Saved entries
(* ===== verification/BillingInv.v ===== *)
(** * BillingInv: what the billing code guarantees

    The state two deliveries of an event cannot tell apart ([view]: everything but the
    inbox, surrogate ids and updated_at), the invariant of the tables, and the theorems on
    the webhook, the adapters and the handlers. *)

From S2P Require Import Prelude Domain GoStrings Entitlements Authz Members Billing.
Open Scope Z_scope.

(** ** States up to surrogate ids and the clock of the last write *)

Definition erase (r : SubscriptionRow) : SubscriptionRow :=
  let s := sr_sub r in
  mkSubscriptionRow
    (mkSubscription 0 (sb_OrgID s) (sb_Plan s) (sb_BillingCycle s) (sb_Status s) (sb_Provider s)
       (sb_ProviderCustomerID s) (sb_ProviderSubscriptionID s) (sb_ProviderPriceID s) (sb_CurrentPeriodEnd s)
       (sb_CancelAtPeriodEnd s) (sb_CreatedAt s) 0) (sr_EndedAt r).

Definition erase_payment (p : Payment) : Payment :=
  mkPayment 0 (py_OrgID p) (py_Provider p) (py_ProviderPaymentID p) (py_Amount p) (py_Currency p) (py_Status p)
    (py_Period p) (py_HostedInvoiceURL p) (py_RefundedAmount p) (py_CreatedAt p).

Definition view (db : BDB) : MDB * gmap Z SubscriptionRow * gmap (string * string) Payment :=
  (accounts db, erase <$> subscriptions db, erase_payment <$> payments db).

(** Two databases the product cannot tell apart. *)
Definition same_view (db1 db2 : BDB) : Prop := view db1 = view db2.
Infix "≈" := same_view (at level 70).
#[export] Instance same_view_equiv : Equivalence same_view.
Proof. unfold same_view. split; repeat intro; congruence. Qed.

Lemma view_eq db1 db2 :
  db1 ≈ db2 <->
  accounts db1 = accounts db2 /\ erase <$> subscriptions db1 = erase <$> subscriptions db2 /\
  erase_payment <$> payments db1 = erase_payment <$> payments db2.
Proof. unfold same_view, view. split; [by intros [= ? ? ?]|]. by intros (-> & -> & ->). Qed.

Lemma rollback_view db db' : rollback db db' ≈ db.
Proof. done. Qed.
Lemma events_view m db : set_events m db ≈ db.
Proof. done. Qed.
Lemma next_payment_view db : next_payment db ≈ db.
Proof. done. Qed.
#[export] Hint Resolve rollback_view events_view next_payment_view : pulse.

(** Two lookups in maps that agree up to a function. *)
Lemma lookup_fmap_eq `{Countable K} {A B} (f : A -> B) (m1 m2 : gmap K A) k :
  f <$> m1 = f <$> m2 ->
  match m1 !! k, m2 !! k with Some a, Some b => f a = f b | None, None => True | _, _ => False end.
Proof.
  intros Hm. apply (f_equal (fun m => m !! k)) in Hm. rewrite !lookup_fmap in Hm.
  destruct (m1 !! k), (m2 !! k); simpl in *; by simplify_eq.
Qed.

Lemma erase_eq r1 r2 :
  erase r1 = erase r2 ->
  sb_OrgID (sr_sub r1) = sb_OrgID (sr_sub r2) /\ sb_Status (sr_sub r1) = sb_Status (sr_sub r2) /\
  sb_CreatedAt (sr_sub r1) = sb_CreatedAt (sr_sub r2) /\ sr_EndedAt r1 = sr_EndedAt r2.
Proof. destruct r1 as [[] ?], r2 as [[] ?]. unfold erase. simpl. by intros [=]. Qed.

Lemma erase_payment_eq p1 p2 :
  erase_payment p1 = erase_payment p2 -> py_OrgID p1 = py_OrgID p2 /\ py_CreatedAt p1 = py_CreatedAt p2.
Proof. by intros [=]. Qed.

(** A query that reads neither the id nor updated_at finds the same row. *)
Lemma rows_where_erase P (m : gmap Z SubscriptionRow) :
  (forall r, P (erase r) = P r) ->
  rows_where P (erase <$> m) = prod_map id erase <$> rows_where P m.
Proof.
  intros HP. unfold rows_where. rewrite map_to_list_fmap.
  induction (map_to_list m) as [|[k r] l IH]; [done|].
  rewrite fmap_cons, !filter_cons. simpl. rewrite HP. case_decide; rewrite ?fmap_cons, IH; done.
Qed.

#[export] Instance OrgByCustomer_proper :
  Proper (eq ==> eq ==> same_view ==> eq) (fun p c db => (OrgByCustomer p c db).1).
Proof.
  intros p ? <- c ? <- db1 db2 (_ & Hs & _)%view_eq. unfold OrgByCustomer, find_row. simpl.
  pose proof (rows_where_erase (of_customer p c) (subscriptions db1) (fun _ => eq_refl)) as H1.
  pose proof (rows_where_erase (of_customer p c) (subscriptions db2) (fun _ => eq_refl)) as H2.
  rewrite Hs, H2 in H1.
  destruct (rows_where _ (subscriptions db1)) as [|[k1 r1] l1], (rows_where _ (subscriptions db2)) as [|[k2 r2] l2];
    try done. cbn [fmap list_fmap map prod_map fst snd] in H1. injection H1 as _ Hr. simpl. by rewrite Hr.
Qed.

● WHAT YOU SHOULD DO
Return precisely the lines of the records, starting with the line that holds "-> B) (m1 m2" and ending with the last one.

● EXERCISE SOLUTION
Lemma lookup_fmap_eq `{Countable K} {A B} (f : A -> B) (m1 m2 : gmap K A) k :
  f <$> m1 = f <$> m2 ->
  match m1 !! k, m2 !! k with Some a, Some b => f a = f b | None, None => True | _, _ => False end.
Proof.
  intros Hm. apply (f_equal (fun m => m !! k)) in Hm. rewrite !lookup_fmap in Hm.
  destruct (m1 !! k), (m2 !! k); simpl in *; by simplify_eq.
Qed.

Lemma erase_eq r1 r2 :
  erase r1 = erase r2 ->
  sb_OrgID (sr_sub r1) = sb_OrgID (sr_sub r2) /\ sb_Status (sr_sub r1) = sb_Status (sr_sub r2) /\
  sb_CreatedAt (sr_sub r1) = sb_CreatedAt (sr_sub r2) /\ sr_EndedAt r1 = sr_EndedAt r2.
Proof. destruct r1 as [[] ?], r2 as [[] ?]. unfold erase. simpl. by intros [=]. Qed.

Lemma erase_payment_eq p1 p2 :
  erase_payment p1 = erase_payment p2 -> py_OrgID p1 = py_OrgID p2 /\ py_CreatedAt p1 = py_CreatedAt p2.
Proof. by intros [=]. Qed.

(** A query that reads neither the id nor updated_at finds the same row. *)
Lemma rows_where_erase P (m : gmap Z SubscriptionRow) :
  (forall r, P (erase r) = P r) ->
  rows_where P (erase <$> m) = prod_map id erase <$> rows_where P m.
Proof.
  intros HP. unfold rows_where. rewrite map_to_list_fmap.
  induction (map_to_list m) as [|[k r] l IH]; [done|].
  rewrite fmap_cons, !filter_cons. simpl. rewrite HP. case_decide; rewrite ?fmap_cons, IH; done.
Qed.

#[export] Instance OrgByCustomer_proper :
  Proper (eq ==> eq ==> same_view ==> eq) (fun p c db => (OrgByCustomer p c db).1).
Proof.
  intros p ? <- c ? <- db1 db2 (_ & Hs & _)%view_eq. unfold OrgByCustomer, find_row. simpl.
  pose proof (rows_where_erase (of_customer p c) (subscriptions db1) (fun _ => eq_refl)) as H1.
  pose proof (rows_where_erase (of_customer p c) (subscriptions db2) (fun _ => eq_refl)) as H2.
  rewrite Hs, H2 in H1.
  destruct (rows_where _ (subscriptions db1)) as [|[k1 r1] l1], (rows_where _ (subscriptions db2)) as [|[k2 r2] l2];
    try done. cbn [fmap list_fmap map prod_map fst snd] in H1. injection H1 as _ Hr. simpl. by rewrite Hr.
Qed.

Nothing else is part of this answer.